# Record excerpts:
(* ===== verification/RilFacts.v ===== *)
(** * The radio bridge: invariant and lemmas

    The invariant of the bridge, what an operation, a response and an indication do to
    hril's requests, and induction over runs. *)

From stdpp Require Import finite.
From S2P Require Import Prelude FaultMonad RilBridge RilDomains.
Set Warnings "-rewrite-rw,-clear-no-such-hyp".
#[global] Open Scope Z_scope.
#[global] Open Scope fault_scope.

(** ** The invariant

    [hand] is the request an operation or a response has in hand: taken from the table of
    pending requests and not reported yet, or not entered yet.  Every request hril is
    waiting for is either that one or waits under exactly one serial. *)

Definition arrays (s : Ril) : Prop :=
  length (rl_radioState s) = 2%nat ∧ length (rl_appAid s) = 2%nat ∧
  length (rl_dataAccessNetwork s) = 2%nat ∧ length (rl_profiles s) = 2%nat ∧
  length (rl_clipPresentation s) = 2%nat.
Definition serials (s : Ril) : Prop :=
  1 <= rl_nextSerial_ s < 2 ^ 31 ∧
  (∀ k, is_Some (rl_pending_ s !! k) → k < rl_nextSerial_ s) ∧
  (∀ k, is_Some (rl_notifying_ s !! k) → k < rl_nextSerial_ s) ∧
  (∀ k, is_Some (rl_pending_ s !! k) → rl_notifying_ s !! k = None).
Definition held (pending : gmap Z (option Z)) (hand : option Z) (reqs : gmap Z ReqDataInfo) : Prop :=
  (∀ k, pending !! k ≠ Some None) ∧
  (∀ j k r, pending !! j = Some (Some r) → pending !! k = Some (Some r) → j = k) ∧
  (∀ r, hand = Some r → is_Some (reqs !! r) ∧ ∀ k, pending !! k ≠ Some (Some r)) ∧
  (∀ r, is_Some (reqs !! r) ↔ hand = Some r ∨ ∃ k, pending !! k = Some (Some r)).
Definition bound (s : Ril) : Prop := ∀ i slot, (i, slot) ∈ rl_services s → in_slots slot = true.
Definition wf (hand : option Z) (s : Ril) : Prop :=
  rl_reportOps_ s = true ∧ arrays s ∧ serials s ∧ held (rl_pending_ s) hand (rl_reqs s) ∧ bound s.

Lemma held_report pending r reqs : held pending (Some r) reqs → held pending None (delete r reqs).
Proof.
  intros (H0 & Hi & Hh & Hr). destruct (Hh r eq_refl) as [_ Hp]. split_and!; [done|done|done|].
  intros q. rewrite lookup_delete_is_Some Hr. split.
  - intros [Hq [[= ?]|?]]; [done|by right].
  - intros [?|(k & Hk)]; [done|]. split; [|by eauto]. intros ->. by destruct (Hp k).
Qed.
Lemma held_track pending r reqs k :
  held pending (Some r) reqs → pending !! k = None → held (<[k := Some r]> pending) None reqs.
Proof.
  intros (H0 & Hi & Hh & Hr) Hk. destruct (Hh r eq_refl) as [_ Hp]. split_and!; [| |done|].
  - intros j. destruct (decide (j = k)) as [->|]; [by rewrite lookup_insert_eq|by rewrite lookup_insert_ne].
  - intros i j q. destruct (decide (i = k)) as [->|], (decide (j = k)) as [->|];
      rewrite ?lookup_insert_eq ?lookup_insert_ne //.
    + intros [= <-] H. by destruct (Hp j).
    + intros H [= <-]. by destruct (Hp i).
    + apply Hi.
  - intros q. rewrite Hr. split.
    + intros [[= <-]|(j & Hj)]; right; [exists k; by rewrite lookup_insert_eq|].
      exists j. rewrite lookup_insert_ne //. intros ->. congruence.
    + intros [?|(j & Hj)]; [done|]. destruct (decide (j = k)) as [->|].
      * rewrite lookup_insert_eq in Hj. left. congruence.
      * rewrite lookup_insert_ne // in Hj. eauto.
Qed.
Lemma held_take pending r reqs k :
  held pending None reqs → pending !! k = Some (Some r) → held (delete k pending) (Some r) reqs.
Proof.
  intros (H0 & Hi & _ & Hr) Hk. split_and!.
  - intros j H. apply lookup_delete_Some in H as [_ H]. by destruct (H0 j).
  - intros i j q [_ H1]%lookup_delete_Some [_ H2]%lookup_delete_Some. by eapply Hi.
  - intros q [= <-]. split; [apply Hr; eauto|]. intros j [Hne H]%lookup_delete_Some. eapply Hne, Hi; eauto.
  - intros q. rewrite Hr. split.
    + intros [?|(j & Hj)]; [done|]. destruct (decide (j = k)) as [->|]; [left; congruence|].
      right. exists j. by rewrite lookup_delete_ne.
    + intros [[= <-]|(j & [_ Hj]%lookup_delete_Some)]; eauto.
Qed.
Lemma held_new pending r reqs info :
  held pending None reqs → reqs !! r = None → held pending (Some r) (<[r := info]> reqs).
Proof.
  intros (H0 & Hi & _ & Hr) Hf. split_and!; [done|done| |].
  - intros q [= <-]. split; [by rewrite lookup_insert_eq|]. intros k Hk.
    destruct (proj2 (Hr r)) as [? H]; [eauto|congruence].
  - intros q. rewrite lookup_insert_is_Some Hr. split.
    + intros [<-|[_ [?|?]]]; [by left|done|by right].
    + intros [[= <-]|(k & Hk)]; [by left|]. destruct (decide (r = q)) as [->|]; [by left|]. right. eauto.
Qed.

# Exercise directions:
Output all preceding records character for character.

# Reply:
(* ===== verification/RilFacts.v ===== *)
(** * The radio bridge: invariant and lemmas

    The invariant of the bridge, what an operation, a response and an indication do to
    hril's requests, and induction over runs. *)

From stdpp Require Import finite.
From S2P Require Import Prelude FaultMonad RilBridge RilDomains.
Set Warnings "-rewrite-rw,-clear-no-such-hyp".
#[global] Open Scope Z_scope.
#[global] Open Scope fault_scope.

(** ** The invariant

    [hand] is the request an operation or a response has in hand: taken from the table of
    pending requests and not reported yet, or not entered yet.  Every request hril is
    waiting for is either that one or waits under exactly one serial. *)

Definition arrays (s : Ril) : Prop :=
  length (rl_radioState s) = 2%nat ∧ length (rl_appAid s) = 2%nat ∧
  length (rl_dataAccessNetwork s) = 2%nat ∧ length (rl_profiles s) = 2%nat ∧
  length (rl_clipPresentation s) = 2%nat.
Definition serials (s : Ril) : Prop :=
  1 <= rl_nextSerial_ s < 2 ^ 31 ∧
  (∀ k, is_Some (rl_pending_ s !! k) → k < rl_nextSerial_ s) ∧
  (∀ k, is_Some (rl_notifying_ s !! k) → k < rl_nextSerial_ s) ∧
  (∀ k, is_Some (rl_pending_ s !! k) → rl_notifying_ s !! k = None).
Definition held (pending : gmap Z (option Z)) (hand : option Z) (reqs : gmap Z ReqDataInfo) : Prop :=
  (∀ k, pending !! k ≠ Some None) ∧
  (∀ j k r, pending !! j = Some (Some r) → pending !! k = Some (Some r) → j = k) ∧
  (∀ r, hand = Some r → is_Some (reqs !! r) ∧ ∀ k, pending !! k ≠ Some (Some r)) ∧
  (∀ r, is_Some (reqs !! r) ↔ hand = Some r ∨ ∃ k, pending !! k = Some (Some r)).
Definition bound (s : Ril) : Prop := ∀ i slot, (i, slot) ∈ rl_services s → in_slots slot = true.
Definition wf (hand : option Z) (s : Ril) : Prop :=
  rl_reportOps_ s = true ∧ arrays s ∧ serials s ∧ held (rl_pending_ s) hand (rl_reqs s) ∧ bound s.

Lemma held_report pending r reqs : held pending (Some r) reqs → held pending None (delete r reqs).
Proof.
  intros (H0 & Hi & Hh & Hr). destruct (Hh r eq_refl) as [_ Hp]. split_and!; [done|done|done|].
  intros q. rewrite lookup_delete_is_Some Hr. split.
  - intros [Hq [[= ?]|?]]; [done|by right].
  - intros [?|(k & Hk)]; [done|]. split; [|by eauto]. intros ->. by destruct (Hp k).
Qed.
Lemma held_track pending r reqs k :
  held pending (Some r) reqs → pending !! k = None → held (<[k := Some r]> pending) None reqs.
Proof.
  intros (H0 & Hi & Hh & Hr) Hk. destruct (Hh r eq_refl) as [_ Hp]. split_and!; [| |done|].
  - intros j. destruct (decide (j = k)) as [->|]; [by rewrite lookup_insert_eq|by rewrite lookup_insert_ne].
  - intros i j q. destruct (decide (i = k)) as [->|], (decide (j = k)) as [->|];
      rewrite ?lookup_insert_eq ?lookup_insert_ne //.
    + intros [= <-] H. by destruct (Hp j).
    + intros H [= <-]. by destruct (Hp i).
    + apply Hi.
  - intros q. rewrite Hr. split.
    + intros [[= <-]|(j & Hj)]; right; [exists k; by rewrite lookup_insert_eq|].
      exists j. rewrite lookup_insert_ne //. intros ->. congruence.
    + intros [?|(j & Hj)]; [done|]. destruct (decide (j = k)) as [->|].
      * rewrite lookup_insert_eq in Hj. left. congruence.
      * rewrite lookup_insert_ne // in Hj. eauto.
Qed.
Lemma held_take pending r reqs k :
  held pending None reqs → pending !! k = Some (Some r) → held (delete k pending) (Some r) reqs.
Proof.
  intros (H0 & Hi & _ & Hr) Hk. split_and!.
  - intros j H. apply lookup_delete_Some in H as [_ H]. by destruct (H0 j).
  - intros i j q [_ H1]%lookup_delete_Some [_ H2]%lookup_delete_Some. by eapply Hi.
  - intros q [= <-]. split; [apply Hr; eauto|]. intros j [Hne H]%lookup_delete_Some. eapply Hne, Hi; eauto.
  - intros q. rewrite Hr. split.
    + intros [?|(j & Hj)]; [done|]. destruct (decide (j = k)) as [->|]; [left; congruence|].
      right. exists j. by rewrite lookup_delete_ne.
    + intros [[= <-]|(j & [_ Hj]%lookup_delete_Some)]; eauto.
Qed.
Lemma held_new pending r reqs info :
  held pending None reqs → reqs !! r = None → held pending (Some r) (<[r := info]> reqs).
Proof.
  intros (H0 & Hi & _ & Hr) Hf. split_and!; [done|done| |].
  - intros q [= <-]. split; [by rewrite lookup_insert_eq|]. intros k Hk.
    destruct (proj2 (Hr r)) as [? H]; [eauto|congruence].
  - intros q. rewrite lookup_insert_is_Some Hr. split.
    + intros [<-|[_ [?|?]]]; [by left|done|by right].
    + intros [[= <-]|(k & Hk)]; [by left|]. destruct (decide (r = q)) as [->|]; [by left|]. right. eauto.
Qed.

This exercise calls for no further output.